Segundo assessores de Rollemberg, há uma preocupação com a grave situação financeira e fiscal dos estados, que tiveram dificuldades para fechar as contas de 2015 e ainda enfrentam restrições de caixa. Por isso, o governador do Distrito Federal decidiu organizar a reunião em sua residência oficial, em Brasília, a partir do meio-dia.

 

Empréstimos e financiamento à saúde

Rollemberg disse que entre os pontos em debate deverão estar o financiamento da Saúde e a capacidade de os estados contraírem empréstimos.
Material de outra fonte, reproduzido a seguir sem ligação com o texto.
(* ===== verification/CodexHome.v ===== *)
(** * The private home of the native Codex backend (cli/internal/backend/codex/codex.go)

    [prepareProviderHome] seeds the login of the provider's Codex home once,
    from the user's, and rewrites its configuration: no approvals, a read-only
    sandbox, a hook on every tool, and every personal skill disabled.  Each file
    operation is an effect (Disk.v).  [join] is [filepath.Join], [base] [filepath.Base], [quote]
    [strconv.Quote]. *)

From S2P Require Import Prelude GoStrings Effects Disk Backends Codex.
From stdpp Require Import gmap strings.
Open Scope string_scope.
Open Scope list_scope.
Open Scope Z_scope.

Section Home.
Context (join : list string -> string) (base quote : string -> string).

(** The files below [root] named SKILL.md in any case, sorted. *)
Definition skill_files (root : string) (files : gmap string string) : list string :=
  sort_strings (List.filter (fun path => below root path && EqualFold (base path) "SKILL.md")
                  (map fst (map_to_list files))).
Definition discoverSkills (root : string) : Eff Disk (list string) :=
  found ← exists_path root;
  if negb found then mret [] else effect (fun d => (d, Ok (skill_files root (dk_Files d)))).

(** [key = "value"] *)
Definition assigned (key value : string) : string := key +:+ " = " +:+ str [34] +:+ value +:+ str [34].

Definition skill_lines (path : string) : list string :=
  ["[[skills.config]]"; "path = " +:+ quote path; "enabled = false"; ""].
Definition configurationLines (hookExecutable : string) (disabledSkills : list string) : list string :=
  let hookCommand := quote hookExecutable +:+ " internal codex-deny-tool" in
  [assigned "approval_policy" "never"; assigned "sandbox_mode" "read-only"; assigned "web_search" "disabled"; "agents.enabled = false"; "";
   "[features]"; "hooks = true"; ""; "[[hooks.PreToolUse]]"; assigned "matcher" "*"; ""; "[[hooks.PreToolUse.hooks]]";
   assigned "type" "command"; "command = " +:+ quote hookCommand; "command_windows = " +:+ quote hookCommand; ""]
  ++ concat (map skill_lines disabledSkills).
Definition configuration (hookExecutable : string) (disabledSkills : list string) : string :=
  GoStrings.Join (configurationLines hookExecutable disabledSkills) (str [10]).

(** The login is copied only when the home has none. *)
Definition seed_login (runner : Runner) (authentication : string) : Eff Disk unit :=
  found ← exists_path authentication;
  if (found : bool) then mret tt
  else
    read ← try (read_file (rn_sourceAuth runner));
    match (read : result string) with
    | Err _ => fail (ErrNew "Codex CLI login not found; run `codex login` before adding a native Codex backend")
    | Ok raw =>
        if (go_len raw =? 0) || (Z.shiftl 4 20 <? go_len raw) then fail (ErrNew "Codex CLI login file is invalid")
        else wrap "seed private Codex login" (write_file authentication raw)
    end.

Definition prepareProviderHome (runner : Runner) : Eff Disk unit :=
  _ ← wrap "create private Codex provider home" (mkdir_all (rn_providerHome runner));
  _ ← seed_login runner (join [rn_providerHome runner; "auth.json"]);
  disabledSkills ← wrap "inspect personal Codex skills" (discoverSkills (rn_personalSkills runner));
  wrap "write private Codex provider config"
    (write_file (join [rn_providerHome runner; "config.toml"])
       (configuration (rn_hookExecutable runner) disabledSkills)).

(** ** What the preparation guarantees *)
Definition is_skill (root path : string) : Prop := below root path = true /\ EqualFold (base path) "SKILL.md" = true.

Lemma elem_of_skill_files root files path :
  path ∈ skill_files root files <-> is_Some (files !! path) /\ is_skill root path.
Proof.
  unfold skill_files. rewrite sort_strings_Permutation, list_elem_of_In, List.filter_In, andb_true_iff, <- list_elem_of_In.
  rewrite list_elem_of_fmap. split.
  - intros [([k v] & -> & Hkv%elem_of_map_to_list) Hs]. split; [by eexists|exact Hs].
  - intros [[v Hv] Hs]. split; [|exact Hs]. exists (path, v). split; [done|]. by apply elem_of_map_to_list.
Qed.

Lemma absent_root_no_skills d root : on_disk d root = false -> skill_files root (dk_Files d) = [].
Proof.
  intros Ho. destruct (skill_files root (dk_Files d)) as [|path rest] eqn:E; [done|]. exfalso.
  assert (path ∈ skill_files root (dk_Files d)) as Hp by (rewrite E; left).
  apply elem_of_skill_files in Hp as [[v Hv] [Hb _]].
  assert (within root path = true) as Hb' by (unfold within; by rewrite Hb, orb_true_r).
  apply (on_disk_false _ _ Ho) with (other := path) in Hb' as [Hn _]. congruence.
Qed.

Section Prepared.
Context (runner : Runner).
Let authentication := join [rn_providerHome runner; "auth.json"].
Let config := join [rn_providerHome runner; "config.toml"].

(** Only the configuration may differ, and the login when there was none: it is
    then empty or a copy of the user's. *)
Definition preserved (d w : Disk) : Prop := forall path,
  dk_Files w !! path = dk_Files d !! path \/ path = config
  \/ path = authentication /\ dk_Files d !! path = None
     /\ (dk_Files w !! path = Some "" \/ dk_Files w !! path = dk_Files d !! rn_sourceAuth runner).
(** So far only the login was touched. *)
Definition seeding (d w : Disk) : Prop := forall path,
  dk_Files w !! path = dk_Files d !! path
  \/ path = authentication /\ dk_Files d !! path = None
     /\ (dk_Files w !! path = Some "" \/ dk_Files w !! path = dk_Files d !! rn_sourceAuth runner).

Lemma seeding_preserved d w : seeding d w -> preserved d w.
Proof. intros Hs path. destruct (Hs path); auto. Qed.
Hint Resolve seeding_preserved : core.

Lemma preserved_config d w data : preserved d w -> preserved d (set_files (<[config := data]>) w).
Proof.
  intros Hp path. destruct (decide (path = config)) as [->|Hne]; [by right; left|]. destruct (Hp path) as [<-|H]; [left|right];
    cbn [set_files dk_Files]; by rewrite lookup_insert_ne by congruence.
Qed.

Lemma seed_login_spec d : triple (fun w => dk_Files w = dk_Files d) (seed_login runner authentication)
  (fun _ w => seeding d w) (fun _ w => seeding d w) (fun w => seeding d w).
Proof.
  assert (forall w, dk_Files w = dk_Files d -> seeding d w) as Hsame by (intros w E path; left; by rewrite E).
  unfold seed_login. eapply (triple_bind _ _ _ (fun b w => (b = false -> dk_Files w !! authentication = None) /\ dk_Files w = dk_Files d)).
  { apply triple_effect; [|auto..]. intros w E. split; [|done]. intros Ho. destruct (dk_Files w !! authentication) as [v|] eqn:V; [|done].
    apply on_disk_file in V. congruence. }
  intros [].
  { apply triple_ret. intros w [_ E]. auto. }
  eapply (triple_bind _ _ _ (fun r w => (dk_Files d !! authentication = None /\
     forall raw, r = Ok raw -> dk_Files d !! rn_sourceAuth runner = Some raw) /\ dk_Files w = dk_Files d)).
  { apply triple_try, triple_effect; [|intros w e [Hn E]; rewrite E in Hn; by split_and!; auto|intros w [_ E]; auto].
    intros w [Hn E]. rewrite E in Hn. specialize (Hn eq_refl). rewrite E.
    destruct (dk_Files d !! rn_sourceAuth runner) as [raw|] eqn:R; cbn; split_and!; try done. by intros raw' [= <-]. }
  intros [raw|e]; [|apply triple_fail; intros w [_ E]; auto].
  destruct (_ || _); [apply triple_fail; intros w [_ E]; auto|]. apply triple_pure. intros [Hn Hr]. specialize (Hr raw eq_refl).
  assert (forall w data, seeding d w -> data = "" \/ data = raw -> seeding d (set_files (<[authentication := data]>) w)) as Hstep.
  { intros w data Hs Hd path. cbn [set_files dk_Files]. destruct (decide (path = authentication)) as [->|Hne].
    - right. split; [done|]. split; [done|]. rewrite lookup_insert_eq, Hr. destruct Hd as [->| ->]; auto.
    - rewrite lookup_insert_ne by congruence. apply Hs. }
  apply triple_wrap. unfold write_file, store. eapply (triple_bind _ _ _ (fun _ => seeding d)).
  - apply triple_effect; [|auto..]. intros w E. apply Hstep; auto.
  - intros []. apply triple_effect; [|auto..]. intros w E. apply Hstep; auto.
Qed.

Lemma prepare_spec d :
  authentication <> config -> ~ is_skill (rn_personalSkills runner) authentication ->
  triple (fun w => w = d) (prepareProviderHome runner)
    (fun _ w => preserved d w /\ exists disabledSkills,
       dk_Files w !! config = Some (configuration (rn_hookExecutable runner) disabledSkills)
       /\ forall path, path ∈ disabledSkills <-> is_Some (dk_Files d !! path) /\ is_skill (rn_personalSkills runner) path)
    (fun _ w => preserved d w) (fun w => preserved d w).
Proof.
  intros Hne Hskill. unfold prepareProviderHome. fold authentication config.
  eapply (triple_bind _ _ _ (fun _ w => dk_Files w = dk_Files d)).
  { apply triple_wrap, triple_effect; [|intros w e ->; by left|intros w ->; by left].
    intros w ->. destruct (blocked d (rn_providerHome runner)); [by left|done]. }
  intros []. eapply (triple_bind _ _ _ (fun _ => seeding d)).
  { eapply triple_conseq; [apply (seed_login_spec d)|auto..]. }
  intros []. eapply (triple_bind _ _ _ (fun skills w => (forall path, path ∈ skills <-> is_Some (dk_Files d !! path) /\ is_skill (rn_personalSkills runner) path) /\ seeding d w)).
  { apply triple_wrap. unfold discoverSkills.
    assert (forall w, seeding d w -> forall path, path ∈ skill_files (rn_personalSkills runner) (dk_Files w)
              <-> is_Some (dk_Files d !! path) /\ is_skill (rn_personalSkills runner) path) as Hfiles.
    { intros w Hs path. rewrite elem_of_skill_files. destruct (Hs path) as [->|(-> & _)]; [done|tauto]. }
    eapply (triple_bind _ _ _ (fun found w => (found = on_disk w (rn_personalSkills runner)) /\ seeding d w)).
    - apply triple_effect; auto.
    - intros []; cbn [negb].
      + apply triple_effect; [|intros w e [_ Hs]; auto|intros w [_ Hs]; auto]. intros w [_ Hs]. auto.
      + apply triple_ret. intros w [Ho Hs]. split; [|done]. rewrite <- (absent_root_no_skills w (rn_personalSkills runner)) by done. auto. }
  intros skills. apply triple_pure. intros Hs. apply triple_wrap. unfold write_file.
  eapply (triple_bind _ _ _ (fun _ => preserved d)).
  - apply triple_effect; [|auto..]. intros w Hw. apply preserved_config. auto.
  - intros []. apply triple_effect; [|auto..]. intros w Hw. split; [by apply preserved_config|]. exists skills.
    split; [|done]. apply lookup_insert_eq.
Qed.

Lemma prepared_preserves d :
  authentication <> config -> ~ is_skill (rn_personalSkills runner) authentication ->
  triple (fun w => w = d) (prepareProviderHome runner) (fun _ w => preserved d w) (fun _ w => preserved d w) (fun w => preserved d w).
Proof. intros Hne Hs. eapply triple_conseq; [by apply (prepare_spec d)|auto..]. by intros a w [? _]. Qed.

(** Preparing the private Codex home never touches a file of the user nor an
    existing login, whatever operation fails or is cut short; when it succeeds,
    the configuration that sandboxes Codex disables exactly the personal skills
    of the user. *)
Theorem provider_home_prepared d :
  authentication <> config -> ~ is_skill (rn_personalSkills runner) authentication ->
  triple (fun w => w = d) (prepareProviderHome runner)
    (fun _ w => preserved d w /\ exists disabledSkills,
       dk_Files w !! config = Some (configuration (rn_hookExecutable runner) disabledSkills)
       /\ forall path, path ∈ disabledSkills <-> is_Some (dk_Files d !! path) /\ is_skill (rn_personalSkills runner) path)
    (fun _ w => preserved d w) (fun w => preserved d w).
Proof. apply prepare_spec. Qed.
End Prepared.
End Home.

(** ** A sample home *)
Module Home.
Definition join (parts : list string) : string := GoStrings.Join parts "/".
Definition base (path : string) : string := List.last (SplitByte path (of_byte 47)) "".
Definition runner : Runner := mkRunner "codex" "gpt" "/home/u/.codex/auth.json" "/home/u/.agents/skills" "/cache/codex" "/bin/myference" 60.
Definition disk : Disk :=
  mkDisk {["/tmp"]} {["/home/u/.codex/auth.json" := "{login}"; "/home/u/.agents/skills/a/skill.MD" := "text"]}.
Definition prepare (fates : list Fate) (d : Disk) : list Fate * Disk * Outcome unit :=
  prepareProviderHome join base (fun s => str [34] +:+ s +:+ str [34]) runner fates d.
Definition interrupted : Disk := snd (fst (prepare [Proceed; Proceed; Proceed; Proceed; Halt] disk)).
End Home.

Lemma provider_home_prepared_witness :
  exists disabled, dk_Files (snd (fst (Home.prepare [] Home.disk))) !! "/cache/codex/config.toml"
    = Some (configuration (fun s => str [34] +:+ s +:+ str [34]) "/bin/myference" disabled)
  /\ "/home/u/.agents/skills/a/skill.MD" ∈ disabled.
Proof.
  assert (is_skill Home.base (rn_personalSkills Home.runner) "/home/u/.agents/skills/a/skill.MD") as Hs
    by (split; vm_compute; reflexivity).
  pose proof (provider_home_prepared Home.join Home.base (fun s => str [34] +:+ s +:+ str [34]) Home.runner Home.disk) as H.
  assert (snd (Home.prepare [] Home.disk) = Done tt) as Hd by (vm_compute; reflexivity).
  specialize (H ltac:(discriminate) ltac:(intros [E _]; vm_compute in E; discriminate) [] Home.disk eq_refl).
  unfold Home.prepare in *. destruct (prepareProviderHome _ _ _ _ _ _) as [[fates w] [a|e|]]; try discriminate.
  destruct H as (_ & disabled & Hc & Hin). exists disabled. split; [exact Hc|]. apply Hin. split; [|exact Hs].
  exists "text". vm_compute. reflexivity.
Defined.

(** A crash while the login is being seeded leaves an empty login, which every
    later preparation keeps. *)
Lemma interrupted_seed_kept :
  dk_Files Home.interrupted !! "/cache/codex/auth.json" = Some ""
  /\ forall fates, dk_Files (snd (fst (Home.prepare fates Home.interrupted))) !! "/cache/codex/auth.json" = Some "".
Proof.
  assert (dk_Files Home.interrupted !! "/cache/codex/auth.json" = Some "") as Hi by (vm_compute; reflexivity).
  split; [exact Hi|]. intros fates.
  enough (preserved Home.join Home.runner Home.interrupted (snd (fst (Home.prepare fates Home.interrupted)))) as Hp.
  { destruct (Hp "/cache/codex/auth.json") as [->|[?|(_ & Hn & _)]]; [exact Hi|discriminate|].
    rewrite Hi in Hn. discriminate. }
  pose proof (prepared_preserves Home.join Home.base (fun s => str [34] +:+ s +:+ str [34]) Home.runner Home.interrupted
    ltac:(discriminate) ltac:(intros [E _]; vm_compute in E; discriminate) fates Home.interrupted eq_refl) as H.
  unfold Home.prepare. destruct (prepareProviderHome _ _ _ _ _ _) as [[fates' w] [a|e|]]; exact H.
Qed.
(* ===== verification/CommandAgentSpec.v ===== *)
(** * What an isolated job leaves alone and leaves behind

    Whatever operation fails and wherever the process dies, a job touches only
    its own directories, containers and networks, and its agent is only ever on
    the internal network; and a job that returns, with a value or an error,
    leaves the host as it was unless a removal failed. *)

From S2P Require Import Prelude GoStrings Wire Receipt Messages Anthropic Daemon Effects Disk Backends CredentialProxy CommandAgent.
From Stdlib Require Import Ascii.
From stdpp Require Import gmap strings.
Open Scope string_scope.
Open Scope list_scope.
Open Scope Z_scope.

(** ** Paths below the workspace *)
Abbreviation unslashed := (fun e : string => ContainsByte e "/" = false).
Abbreviation plain := (fun e : string => proper_element e /\ unslashed e).

Lemma clean_elements_plain rooted elements : forall out, Forall plain elements ->
  clean_elements rooted elements out = rev elements ++ out.
Proof.
  induction elements as [|e rest IH]; intros out Hp; [done|]. apply Forall_cons in Hp as [[(H1 & H2 & H3) _] Hp].
  cbn [clean_elements]. destruct (String.eqb_spec e ""), (String.eqb_spec e "."), (String.eqb_spec e ".."); try done.
  cbn [orb]. rewrite IH by done. cbn. by rewrite <- app_assoc.
Qed.

(** A path made of plain elements after the first slash. *)
Definition absolute (elements : list string) : string := String "/" (GoStrings.Join elements "/").

Lemma Join_cons part parts : parts <> [] -> GoStrings.Join (part :: parts) "/" = part +:+ String "/" (GoStrings.Join parts "/").
Proof. by destruct parts. Qed.

Lemma split_absolute elements : elements <> [] -> Forall plain elements ->
  SplitByte (absolute elements) "/" = "" :: elements.
Proof.
  intros Hne Hp. unfold absolute. cbn. f_equal. apply SplitByte_Join; [done|]. eapply Forall_impl; [exact Hp|].
  by intros e [_ ?].
Qed.

Lemma clean_absolute elements : elements <> [] -> Forall plain elements -> path_Clean (absolute elements) = absolute elements.
Proof.
  intros Hne Hp. unfold path_Clean. replace (HasPrefix (absolute elements) "/") with true by (unfold absolute; by destruct (GoStrings.Join _ _)).
  rewrite split_absolute by done. cbn [clean_elements String.eqb orb]. rewrite clean_elements_plain, app_nil_r, rev_involutive by done.
  done.
Qed.

Lemma Join_app a b : a <> [] -> b <> [] -> GoStrings.Join (a ++ b) "/" = GoStrings.Join a "/" +:+ String "/" (GoStrings.Join b "/").
Proof.
  intros Ha Hb. induction a as [|x a IH]; [done|]. destruct a as [|y a]; [by apply Join_cons|].
  rewrite <- app_comm_cons, Join_cons by done. rewrite IH by done. rewrite (Join_cons x) by done.
  by rewrite app_string_assoc, app_string_cons.
Qed.

Lemma path_Join_absolute base relative : base <> [] -> relative <> [] -> Forall plain base -> Forall plain relative ->
  path_Join (absolute base) (GoStrings.Join relative "/") = absolute (base ++ relative).
Proof.
  intros Hb Hr Pb Pr. unfold path_Join. replace (absolute base +:+ "/" +:+ GoStrings.Join relative "/") with (absolute (base ++ relative)).
  - apply clean_absolute; [by destruct base|by apply Forall_app].
  - unfold absolute. rewrite Join_app by done. done.
Qed.

Lemma within_absolute base rest : base <> [] -> within (absolute base) (absolute (base ++ rest)) = true.
Proof.
  intros Hb. destruct (decide (rest = [])) as [->|Hr]; [rewrite app_nil_r; unfold within; by rewrite String.eqb_refl|].
  unfold within, below. replace (absolute (base ++ rest)) with ((absolute base +:+ "/") +:+ GoStrings.Join rest "/").
  - by rewrite HasPrefix_app, orb_true_r.
  - unfold absolute. rewrite Join_app by done. by rewrite !app_string_cons, app_string_assoc.
Qed.

Lemma removelast_app_ne {A} (a b : list A) : b <> [] -> removelast (a ++ b) = a ++ removelast b.
Proof. apply removelast_app. Qed.

Lemma path_Dir_absolute base relative : base <> [] -> relative <> [] -> Forall plain base -> Forall plain relative ->
  path_Dir (absolute (base ++ relative)) = absolute (base ++ removelast relative).
Proof.
  intros Hb Hr Pb Pr. set (l := base ++ removelast relative).
  assert (Forall plain l) as Pl.
  { apply Forall_app. split; [done|]. rewrite (app_removelast_last "" Hr) in Pr. by apply Forall_app in Pr as [? _]. }
  assert (l <> []) as Hl by (unfold l; by destruct base).
  unfold path_Dir. rewrite split_absolute; [|by destruct base|by apply Forall_app].
  change ("" :: base ++ relative) with (("" :: base) ++ relative). rewrite removelast_app by done. cbn [app]. fold l.
  rewrite Join_cons by done.
  replace (("" +:+ String "/" (GoStrings.Join l "/")) +:+ "/") with (String "/" (GoStrings.Join (l ++ [""]) "/"))
    by (rewrite Join_app by done; done).
  unfold path_Clean.
  replace (HasPrefix _ "/") with true by (cbn; by destruct (GoStrings.Join _ _)).
  assert (SplitByte (String "/" (GoStrings.Join (l ++ [""]) "/")) "/" = "" :: l ++ [""]) as ->.
  { cbn. f_equal. apply SplitByte_Join; [by destruct l|]. apply Forall_app. split; [|by repeat constructor].
    eapply Forall_impl; [exact Pl|]. by intros e [_ ?]. }
  cbn [clean_elements String.eqb orb].
  assert (forall es out, Forall plain es -> clean_elements true (es ++ [""]) out = clean_elements true es out) as Hz.
  { clear. intros es. induction es as [|e es IH]; intros out Hp; [done|]. apply Forall_cons in Hp as [[(H1 & H2 & H3) _] Hp].
    cbn [app clean_elements]. destruct (String.eqb_spec e ""), (String.eqb_spec e "."), (String.eqb_spec e ".."); try done.
    cbn [orb]. by apply IH. }
  rewrite Hz, clean_elements_plain, app_nil_r, rev_involutive by done. done.
Qed.
Lemma as_versions_keys (versions : gmap string Z) keys :
  map_Forall (fun id version => utf8 id /\ uint64 version) versions ->
  NoDup keys -> Forall (fun id => is_Some (versions !! id)) keys ->
  exists found, as_versions (JObj (map (fun id => (coerce_utf8 id, num (default 0 (versions !! id)))) keys)) = Some found
  /\ forall id, found !! id = if decide (id ∈ keys) then versions !! id else None.
Proof.
  intros Hr Hn Hk. cbn [as_versions]. induction keys as [|key keys IH]; [by exists ∅|].
  apply NoDup_cons in Hn as [Hin Hn]. apply Forall_cons in Hk as [[version Hv] Hk]. destruct (IH Hn Hk) as (found & E & Hf).
  destruct (Hr key version Hv) as [Hu Hx]. unfold utf8, valid_utf8 in Hu. apply String.eqb_eq in Hu.
  exists (<[key := version]> found). cbn [map foldr fst snd]. rewrite Hu. cbn [map] in E. rewrite E. rewrite Hv.
  change (default 0 (Some version)) with version.
  split.
  - change (Some found ≫= ?f) with (f found). cbv beta.
    replace (as_version (num version)) with (Some version)
      by (symmetry; apply (as_uint_num 64); unfold uint64, u64_mod in *; lia).
    change (Some version ≫= ?f) with (f version). cbv beta.
    cbn [fst]. destruct (found !! key) as [x|] eqn:F; [|done]. exfalso. rewrite Hf in F. by destruct (decide (key ∈ keys)).
  - intros id. destruct (decide (id = key)) as [->|Hne].
    + rewrite lookup_insert_eq. by rewrite decide_True by left.
    + rewrite lookup_insert_ne by done. rewrite Hf. destruct (decide (id ∈ keys)) as [Hi|Hi].
      * by rewrite decide_True by (by right).
      * rewrite decide_False; [done|]. intros [|]%elem_of_cons; done.
Qed.
(** Every wait takes at least [tick], clocks do not run back, and the broker's
    actions expire by the [deadline] (15 minutes after they are opened). *)
Class Clock := mkClock {
  ck_tick : 0 < tick;
  ck_wait : forall w, sv_Now s w + tick <= sv_Now s (fst (sv_Wait s w));
  ck_action : forall token id w, sv_Now s w <= sv_Now s (fst (api_Action token id w));
  ck_create : forall token input w, sv_Now s w <= sv_Now s (fst (api_Create token input w));
  ck_open : forall open url w, sv_OpenURL s = Some open -> sv_Now s w <= sv_Now s (fst (open url w));
  ck_shown : forall token id w w' c, api_Action token id w = (w', Ok c) -> cn_ExpiresAt c <> zero_time /\ cn_ExpiresAt c <= deadline;
  ck_created : forall token input w w' c, api_Create token input w = (w', Ok c) -> cn_ExpiresAt c <> zero_time /\ cn_ExpiresAt c <= deadline;
}.
Context `{!Clock}.

Lemma poll_terminates fuel : forall c w, cn_ExpiresAt c <> zero_time /\ cn_ExpiresAt c <= deadline ->
  deadline < sv_Now s w + Z.of_nat fuel * tick -> exists out, poll s api fuel c w = Some out.
Proof.
  pose proof ck_tick as Htick.
  induction fuel as [|fuel IH]; intros c w [Hz Hd] Hf; cbn [poll]; (destruct (String.eqb _ _); [by eexists|]);
    (destruct (_ && _) eqn:G; [by eexists|]); unfold wrapped.
  - apply andb_false_iff in G as [G|G]; lia.
  - pose proof (ck_wait w) as Hw. destruct (sv_Wait s w) as [w1 [u|]]; [|by eexists]. cbn [fst] in Hw.
    pose proof (ck_action (sv_Token s) (cn_ID c) w1) as Ha. pose proof (ck_shown (sv_Token s) (cn_ID c) w1) as He.
    destruct (api_Action (sv_Token s) (cn_ID c) w1) as [w2 [c2|]]; [|by eexists]. cbn [fst] in Ha. apply IH; [by eapply He|lia].
Qed.

(** Waiting for the wallet ends: once the waits that are left reach beyond
    the expiry of the action, an operation that opens one and waits for its
    confirmation has returned, whatever the broker answers. *)
Theorem execute_terminates fuel input w :
  sv_API s = Some api -> deadline < sv_Now s w + Z.of_nat fuel * tick -> exists out, execute s fuel input w = Some out.
Proof.
  intros Hapi Hf. unfold execute. rewrite Hapi. unfold start_action, mbind, M_bind, wrapped, lift, mret, M_ret, open_approval.
  pose proof (ck_create (sv_Token s) input w) as Hc. pose proof (ck_created (sv_Token s) input w) as He.
  destruct (api_Create (sv_Token s) input w) as [w1 [c|]]; [|by eexists]. cbn [fst] in Hc.
  destruct (sv_Approval s (cn_ID c)) as [url|]; [|by eexists].
  destruct (sv_OpenURL s) as [open|] eqn:Eo; [|by eexists].
  pose proof (ck_open open url w1 Eo) as Ho. destruct (open url w1) as [w2 [u|]]; [|by eexists]. cbn [fst] in Ho.
  apply poll_terminates; [by eapply He|lia].
Qed.
End Waiting.

(** A broker that never confirms: the action expires after 15 minutes, and the
    operation ends within 451 waits of two seconds. *)
Module Expired.
Definition opened_action : ClientAction := mkClientAction "a1" ActionRequestCollateralExit ActionPendingWallet "" "" [] [] ∅ providerActionTTL.
Definition api : ProviderAPI (W := Z) :=
  mkProviderAPI (fun _ w => (w, Err ErrDisconnected)) (fun _ _ w => (w, Ok opened_action)) (fun _ _ w => (w, Ok opened_action))
    (fun _ _ w => (w, Err ErrDisconnected)).
Definition service : Service (W := Z) :=
  mkService (Some api) "" "m1" (fun id => Ok id) None None (Some (fun _ now => (now, Ok tt)))
    (fun now => (now + 2 * Second, Ok tt)) (fun now => now).
#[local] Instance service_clock : Clock service api providerActionTTL (2 * Second).
Proof.
  split; try done; cbn; try lia.
  - by intros open url w [= <-].
  - intros _ _ w w' c [= _ <-]. done.
  - intros _ _ w w' c [= _ <-]. done.
Defined.

Lemma execute_terminates_witness :
  exists out, execute service 451 (mkProviderActionInput ActionRequestCollateralExit "" []) 0 = Some out.
Proof. apply (execute_terminates service api providerActionTTL (2 * Second)); [reflexivity|vm_compute; reflexivity]. Defined.
End Expired.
O debate deve incluir ainda a possibilidade de estados e municípios ficarem com uma fatia da CPMF — que o governo tenta aprovar, mas ainda não avançou no Congresso. O problema, diz o governador do DF, é que esse tema não unifica os governadores.

 

O governo propôs uma alíquota de 0,2% que ficaria integralmente com a União; os governadores que apoiam a criação do imposto queriam aumentar para 0,38% e ficar com uma fatia dos recursos. A presidente Dilma Rousseff disse que eles teriam que negociar diretamente com o Congresso.

 

Rollemberg disse ao GLOBO que a ideia do encontro é discutir a questão econômica, e não o processo de impeachment de Dilma:

 

É para discutir uma agenda política e econômica que nos unifique. Mas essa conversa não tem a ver com a CPMF, no sentido de que não sei se ela unifica ou não. Há pontos que unificam os estados: a liberação de novos financiamentos, com aval do governo federal; a rediscussão das dívidas junto à União; e a questão da Saúde. Isso explodiu agora no Rio, mas é problema comum dos estados.

 

Dilma comanda reunião ministerial

No Palácio do Planalto, dez dias após serem anunciados no cargo, os novos ministros da Fazenda, Nelson Barbosa, e do Planejamento, Valdir Simão, terão reunião com Dilma e os ministros Jaques Wagner (Casa Civil), Ricardo Berzoini (Governo) e Miguel Rossetto (Trabalho e Previdência). Hoje, às 15h, os três discutirão com os ministros do núcleo político as prioridades da economia em 2016 e a estratégia para aprovar as matérias de interesse do governo no Congresso, que analisa o impeachment da presidente e é alvo de denúncias da Operação Lava-Jato.

 

Dilma discutirá com o grupo de ministros medidas para reativar a economia que possam ser apresentadas aos parlamentares logo na volta do recesso. A estimativa dos analistas do mercado financeiro é que a economia encolha 2,8% em 2016. Neste ano, está sendo estimada uma recessão de 3,7%.

 

O governo também deve discutir como aprovar a CPMF e a prorrogação da Desvinculação de Receitas da União (DRU), pontos críticos para o ajuste fiscal. Além disso, a presidente precisa tratar da reforma da Previdência, um dos pontos mais destacados por Barbosa ao assumir o cargo.

 

Dilma foi recomendada por aliados a não se envolver publicamente na reforma da Previdência, que é tema sensível, especialmente em meio ao impeachment. Mas ela deve dar orientações aos ministros sobre como esse tema será encaminhado.